(** The document [ts] does not have the shape of the top operator [op]. *)
Definition mismatch (op : Op) (ts : list Token) : Prop :=
  match op, ts with
  | OpArray _ _ _, t :: _ => type t <> T_BEGINARRAY
  | OpObject _ _ _, t :: _ => type t <> T_BEGINOBJECT
  | _, _ => False
  end.

(** The lexeme buffer as [next_token] leaves it before it reads a token. *)
Definition fresh_text (b : Buf) : Buf :=
  if 0 <? len b then mkBuf 0 (cap b) (Some []) else b.

Definition tok (ty : TokenType) (v : bytes) : Token := mkToken ty (Some v).

(** [n + 1] empty strings separated by commas, and the array of them. *)
Fixpoint empty_strings (n : nat) : bytes :=
  match n with
  | 0 => [DQUOTE; DQUOTE]
  | S k => DQUOTE :: DQUOTE :: ","%char :: empty_strings k
  end.

Definition empty_strings_array (n : nat) : bytes :=
  "["%char :: empty_strings n ++ B "]".

(** The bytes the lexer can still read: the unread slot and the input. *)
Definition avail (l : Lexer) : nat :=
  (if Ascii.eqb (unread l) NUL then 0 else 1) + length (input l).

(** [find_root] returns true on [op]. *)
Definition has_root (op : Op) : Prop :=
  exists head, find_root op = RootFound head.

(** What a child of a compiled node is: a Collect, or a node under which a
    root is found. *)
Definition rootable (op : Op) : Prop :=
  is_collect op = true \/ has_root op.

(** The first token of a value opens an array or an object or is a literal. *)
Definition starts_value (t : Token) : Prop :=
  is_literal (type t) = true \/ type t = T_BEGINARRAY \/ type t = T_BEGINOBJECT.

(** A stream of white space only. *)
Definition all_ws (i : bytes) : Prop := Forall (fun c => memchr Lex.ws c = true) i.

(** [r] is [OutOfFuel], or it is [r']. *)
Definition le_res {S A} (r r' : Res S A) : Prop := r = OutOfFuel \/ r = r'.

(** A table as the program keeps it: the pending row has [ncols] cells and
    every completed row has [ncols] cells, one of which is not empty. *)
Definition table_wf (t : Table) : Prop :=
  length (newrow t) = ncols t /\ Forall (row_ok (ncols t)) (rows t).

Definition tables_wf (w : World) : Prop := Forall table_wf (tables w).

(** No table of the registry has a completed row. *)
Definition no_rows (tabs : list Table) : Prop := Forall (fun t => rows t = []) tabs.

(** ** Definitions used to state the further properties *)

(** The first token of [ts] opens an array or an object. *)
Definition opens_container (ts : list Token) : Prop :=
  match ts with
  | t :: _ => type t = T_BEGINARRAY \/ type t = T_BEGINOBJECT
  | [] => False
  end.

(** A buffer as the program keeps it: never written and all zero, or
    allocated with room for its [len] bytes and the terminating NUL. *)
Definition buf_ok (b : Buf) : Prop :=
  (b = buf0)
  \/ (exists s, str b = Some s /\ len b = length s /\ len b < cap b).

(** The argument vector of a call with an optional [-f SEP], the pattern
    and the FILE names. *)
Definition jl_args (sep : option bytes) (pat : bytes) (names : list bytes)
    : list bytes :=
  B "jl" ::
  match sep with
  | Some fs => B "-f" :: fs :: pat :: names
  | None => pat :: names
  end.

(** A result of the compiler that is not a timeout: undefined behaviour, or
    a state whose position is at least [p] in a pattern buffer of [n]
    bytes. *)
Definition parsed {A} (p n : nat) (r : Res PState A) : Prop :=
  match r with
  | Ok _ s' => p <= ppos s' /\ length (pbuf s') = n
  | Undef => True
  | _ => False
  end.

(** The fuel that is enough for the compiler on a pattern of [n] bytes. *)
Definition parse_fuel (n : nat) : nat := 2 * n + 2.

(** The bytes a token can start with, the white space and the NUL that
    stands for the end of the stream. *)
Definition token_start : bytes :=
  NUL :: Lex.ws ++ B "{}:,[]tfn-0123456789" ++ [DQUOTE].

(** The three literal names and their token types. *)
Definition literal_names : list (bytes * TokenType) :=
  [(B "true", T_BOOL); (B "false", T_BOOL); (B "null", T_NULL)].

(** What [next_token] does after it has reset the token and the lexeme
    buffer and [read_token] has returned. *)
Definition finish_token (l : Lexer) : Res Lexer Token :=
  let l :=
    match text (token l) with
    | None => Lex.set_text (cstr (ltext l)) l
    | Some _ => l
    end in
  Ok (token l) l.

(** The lexer state in which [next_token] calls [read_token]. *)
Definition lexer_reset (i : bytes) (b : Buf) (t : Token) : Lexer :=
  mkLexer i NUL (fresh_text b) (mkToken (type t) None) false.

(** How a string can go wrong after a well-formed part of its body, with
    the message of the lexer: the stream ends (or holds a NUL); a control
    byte; a backslash before a byte that is no escape character; [\u]
    before fewer than four hex digits. *)
Inductive bad_string_end : bytes -> string -> Prop :=
| bad_eof : bad_string_end [] "non-terminated string"
| bad_nul rest : bad_string_end (NUL :: rest) "non-terminated string"
| bad_control c rest :
    Lex.is_control c = true -> c <> NUL ->
    bad_string_end (c :: rest) "control character in string"
| bad_escape rest :
    memchr Lex.valid_escapes (hd NUL rest) = false -> hd NUL rest <> "u"%char ->
    bad_string_end (BACKSLASH :: rest) "invalid escape character"
| bad_hex hs rest :
    length hs < 4 -> Forall (fun h => Lex.isxdigit h = true) hs ->
    Lex.isxdigit (hd NUL rest) = false ->
    bad_string_end (BACKSLASH :: "u"%char :: hs ++ rest) "not a hex character".

(** The number grammar of JSON: an optional minus sign, [0] or a digit
    from 1 to 9 and digits, an optional fraction, an optional exponent. *)
Inductive int_part : bytes -> Prop :=
| int_zero : int_part ["0"%char]
| int_digits d ds : Lex.is_1to9 d = true -> all_digits ds -> int_part (d :: ds).

Inductive frac_part : bytes -> Prop :=
| frac_none : frac_part []
| frac_digits ds : all_digits ds -> ds <> [] -> frac_part ("."%char :: ds).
::::::::::
### EXERCISE DETAILS:
Write out, from the lines above, only those from the line with "match op, ts with" to the line with "Definition avail (l", exactly as given, including the first and the last.

### RESPONSE BELOW:
  match op, ts with
  | OpArray _ _ _, t :: _ => type t <> T_BEGINARRAY
  | OpObject _ _ _, t :: _ => type t <> T_BEGINOBJECT
  | _, _ => False
  end.

(** The lexeme buffer as [next_token] leaves it before it reads a token. *)
Definition fresh_text (b : Buf) : Buf :=
  if 0 <? len b then mkBuf 0 (cap b) (Some []) else b.

Definition tok (ty : TokenType) (v : bytes) : Token := mkToken ty (Some v).

(** [n + 1] empty strings separated by commas, and the array of them. *)
Fixpoint empty_strings (n : nat) : bytes :=
  match n with
  | 0 => [DQUOTE; DQUOTE]
  | S k => DQUOTE :: DQUOTE :: ","%char :: empty_strings k
  end.

Definition empty_strings_array (n : nat) : bytes :=
  "["%char :: empty_strings n ++ B "]".

(** The bytes the lexer can still read: the unread slot and the input. *)
Definition avail (l : Lexer) : nat :=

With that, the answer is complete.